As shown in FIG. 1, the embodiment of the application provides a band-pass frequency selective surface with high-order double frequency bands, which comprises an upper metal layer, a dielectric substrate and a lower metal layer, wherein the dielectric substrate is arranged between the upper metal layer and the lower metal layer, the upper metal layer and the lower metal layer are respectively etched with a large rectangular ring gap and four small rectangular ring gaps on the metal layer, the four small rectangular ring gaps are positioned on four sides of the large rectangular ring gap, and four small rectangular metal patches, one large rectangular metal patch and an irregular peripheral metal patch are adopted after etching.

The arrangement of the metal patches and the gaps of the upper metal layer or the lower metal layer can be equivalent to parallel connection of an inductor and a capacitor, so that a frequency selective passband can be generated, and the frequency of the passband can be controlled by changing the size of the metal patches or the size of the gaps.
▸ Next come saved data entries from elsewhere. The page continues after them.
(** C4 (the code at a failing input).  The workspace [tree_errors] holds
    five regular files at its top, none of them beneath a [.git]
    component, and the run can open every output file but that of
    [denied.txt].  The file whose size cannot be read is recorded as
    skipped and [ok.txt] as processed; the file that cannot be opened,
    the file whose output file cannot be opened and the file whose name
    cannot be encoded are in neither list, so the union of the two
    lists is not the set of regular files.  The last of them leaves an
    empty output file behind. *)
Theorem extract_drops_failed_files :
  wf_tree tree_errors = true
  ∧ map visit_path (walk_files "/tmp/ws" tree_errors)
    = ["nosize.txt"; "locked.txt"; "denied.txt"; "caf" +:+ String "233"%char ".txt";
       "ok.txt"]
  ∧ Forall (fun f => in_tree [] f tree_errors
                     ∧ ".git" ∉ Str.split Str.slash "/tmp/ws" ++ [] ++ [f_name f])
           [locked_txt; denied_txt; cafe_txt]
  ∧ run_decisions denied_env "/tmp/ws" tree_errors "/out/code_files" 15
    = [SizeError; ReadError; OpenError; HeaderError; Processed "ok"]
  ∧ processed_files (extract_code_files denied_env "/tmp/ws" tree_errors
                       "/out/code_files" 15 empty_world)
    = ["ok.txt"]
  ∧ skipped_files (extract_code_files denied_env "/tmp/ws" tree_errors
                     "/out/code_files" 15 empty_world)
    = [("nosize.txt", 0%Z)]
  ∧ Forall (fun f =>
              rel_path_of [] (f_name f)
              ∉ processed_files (extract_code_files denied_env "/tmp/ws" tree_errors
                                   "/out/code_files" 15 empty_world)
                ++ map fst (skipped_files
                              (extract_code_files denied_env "/tmp/ws" tree_errors
                                 "/out/code_files" 15 empty_world)))
           [locked_txt; denied_txt; cafe_txt]
  ∧ fs_files (x_world (extract_code_files denied_env "/tmp/ws" tree_errors
                         "/out/code_files" 15 empty_world))
    = {[ "/out/code_files/ok.txt"
         := "// 文件路径: ok.txt" +:+ Str.nl +:+ "// 提取时间: 2024-05-01 10:00:00"
            +:+ Str.nl +:+ Str.nl +:+ "ok";
         "/out/code_files/caf" +:+ String "233"%char ".txt" := "" ]}.
Proof.
  split; [reflexivity|]. split; [reflexivity|]. split.
  { repeat apply Forall_cons_2; [| | |apply Forall_nil_2]; (split; [constructor|]).
    - right. by left.
    - refuted_by_evaluation
        (".git" ∈ Str.split Str.slash "/tmp/ws" ++ [] ++ [f_name locked_txt]).
    - right. right. by left.
    - refuted_by_evaluation
        (".git" ∈ Str.split Str.slash "/tmp/ws" ++ [] ++ [f_name denied_txt]).
    - right. right. right. by left.
    - refuted_by_evaluation
        (".git" ∈ Str.split Str.slash "/tmp/ws" ++ [] ++ [f_name cafe_txt]). }
  split; [reflexivity|].
  assert (processed_files (extract_code_files denied_env "/tmp/ws" tree_errors
                             "/out/code_files" 15 empty_world) = ["ok.txt"]) as Hp
    by reflexivity.
  assert (skipped_files (extract_code_files denied_env "/tmp/ws" tree_errors
                           "/out/code_files" 15 empty_world) = [("nosize.txt", 0%Z)])
    as Hs by reflexivity.
  split; [done|]. split; [done|]. split.
  - rewrite Hp, Hs.
    repeat apply Forall_cons_2; [| | |apply Forall_nil_2];
      (apply (bool_decide_eq_false_1 (_ ∈ _)); reflexivity).
  - vm_compute. reflexivity.
Qed.

(** ** Processed files and output names *)

Lemma safe_name_not_absolute p : Str.startswith_char Str.slash (safe_name p) = false.
Proof.
  destruct p as [|a p]; [done|]. unfold safe_name. simpl.
  destruct (Ascii.eqb_spec a Str.slash) as [->|Ha]; [done|].
  destruct (Ascii.eqb_spec a Str.backslash) as [->|Hb]; [done|].
  by apply Ascii.eqb_neq.
Qed.

Lemma join_safe_name_inj output_dir p q :
  OsPath.join output_dir (safe_name p) = OsPath.join output_dir (safe_name q) →
  safe_name p = safe_name q.
Proof.
  unfold OsPath.join. rewrite !safe_name_not_absolute.
  destruct (_ || _); intros H.
  - by apply (inj (String.app output_dir)) in H.
  - apply (inj (String.app output_dir)) in H. by apply (inj (String.app "/")) in H.
Qed.

(** A visit that does not write to an output name leaves the file of that
    name as it was. *)
Lemma files_visit_other env output_dir max_size_bytes q st v :
  (∀ content, visit_decision env output_dir max_size_bytes v = Processed content →
              safe_name (visit_path v) ≠ safe_name q) →
  Str.utf8_valid q = true →
  fs_files (x_world (extract_visit env output_dir max_size_bytes st v))
    !! OsPath.join output_dir (safe_name q)
  = fs_files (x_world st) !! OsPath.join output_dir (safe_name q).
Proof.
  intros Hother Hq. unfold extract_visit. rewrite extract_file_perform.
  fold (visit_path v). fold (visit_decision env output_dir max_size_bytes v).
  destruct (visit_decision env output_dir max_size_bytes v) eqn:Hd; try reflexivity.
  - cbn [perform]. rewrite emit_state. cbn [x_world fs_files].
    apply lookup_insert_ne. intros H. apply (Hother content eq_refl).
    by apply (join_safe_name_inj output_dir).
  - cbn [perform emit_nothing write_file x_world fs_files].
    apply lookup_insert_ne. intros H%join_safe_name_inj.
    apply decide_header_error_invalid in Hd. fold (visit_path v) in Hd.
    apply (f_equal Str.utf8_valid) in H. rewrite !utf8_valid_safe_name in H.
    congruence.
Qed.

Lemma files_fold_other env output_dir max_size_bytes q vs : ∀ st,
  (∀ v content, v ∈ vs → visit_decision env output_dir max_size_bytes v = Processed content →
                safe_name (visit_path v) ≠ safe_name q) →
  Str.utf8_valid q = true →
  fs_files (x_world (fold_left (extract_visit env output_dir max_size_bytes) vs st))
    !! OsPath.join output_dir (safe_name q)
  = fs_files (x_world st) !! OsPath.join output_dir (safe_name q).
Proof.
  induction vs as [|v vs IH]; intros st Hother Hq; [done|]. simpl.
  rewrite IH.
  - apply files_visit_other; [|done]. intros content. apply Hother. by left.
  - intros v' content Hv'. apply Hother. by right.
  - done.
Qed.

(** Each processed file reads the clock once; no other branch reads it. *)
Lemma clock_fold env output_dir max_size_bytes vs : ∀ st,
  clock (x_world (fold_left (extract_visit env output_dir max_size_bytes) vs st))
  = clock (x_world st)
    + length (flat_map (fun v => processed_of (visit_path v)
                                   (visit_decision env output_dir max_size_bytes v)) vs).
Proof.
  induction vs as [|v vs IH]; intros st; simpl; [lia|].
  rewrite IH, length_app. unfold extract_visit. rewrite extract_file_perform.
  fold (visit_path v). fold (visit_decision env output_dir max_size_bytes v).
  destruct (visit_decision env output_dir max_size_bytes v); cbn; lia.
Qed.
The structure adopts a double-layer frequency selective surface cascade structure of an upper layer and a lower layer metal layer, which are coupled through a dielectric plate, so that the impedance of a single-layer frequency selective surface can be increased, and the transmission coefficient is improved, and the upper layer and the lower layer metal layer are also coupled between adjacent rectangular metal patches in the vertical direction, so that the transformation of the transmission impedance is generated at the high frequency of a passband, and the high-order bandpass characteristic is generated.

Through the designed upper and lower metal patches and the gap layout thereof, transmission zero points are generated on a plurality of frequency points, the isolation between passband is enhanced, the interference between the passband is effectively reduced, and the dual-band passband response is realized.

As shown in fig. 1 and 2, in some embodiments, the semiconductor device further includes an intermediate layer metal layer, the dielectric substrate includes an upper layer dielectric substrate and a lower layer dielectric substrate, the upper layer dielectric substrate is disposed between the upper layer metal layer and the intermediate layer metal layer, the lower layer dielectric substrate is disposed between the intermediate layer metal layer and the lower layer metal layer, and the intermediate layer metal layer adopts a cross-shaped metal patch.

In some embodiments, the upper dielectric substrate and the lower dielectric substrate both use F4BM300 with a relative dielectric constant of 3.

In some embodiments, as shown in fig. 2, the thickness h ₁ of the upper dielectric substrate and the lower dielectric substrate is 0.762mm.

In some embodiments, the thickness h ₂ of the upper, middle, and lower metal layers is 0.018mm, as shown in fig. 2.

In some embodiments, the unit period p of the bandpass frequency selective surface of the higher-order dual-band is 16mm, as shown in fig. 1.

In some embodiments, as shown in fig. 3, the side length a of the large rectangular metal patch and the small rectangular ring gap is 4.42mm, the side length b of the small rectangular patch is 1.8mm, the distance c between the large rectangular metal patch and the small rectangular metal patch is 2.47mm, the width e of the small rectangular ring gap is 3.54mm, and the distance d between the small rectangular metal patch and the peripheral metal patch is 1.8mm.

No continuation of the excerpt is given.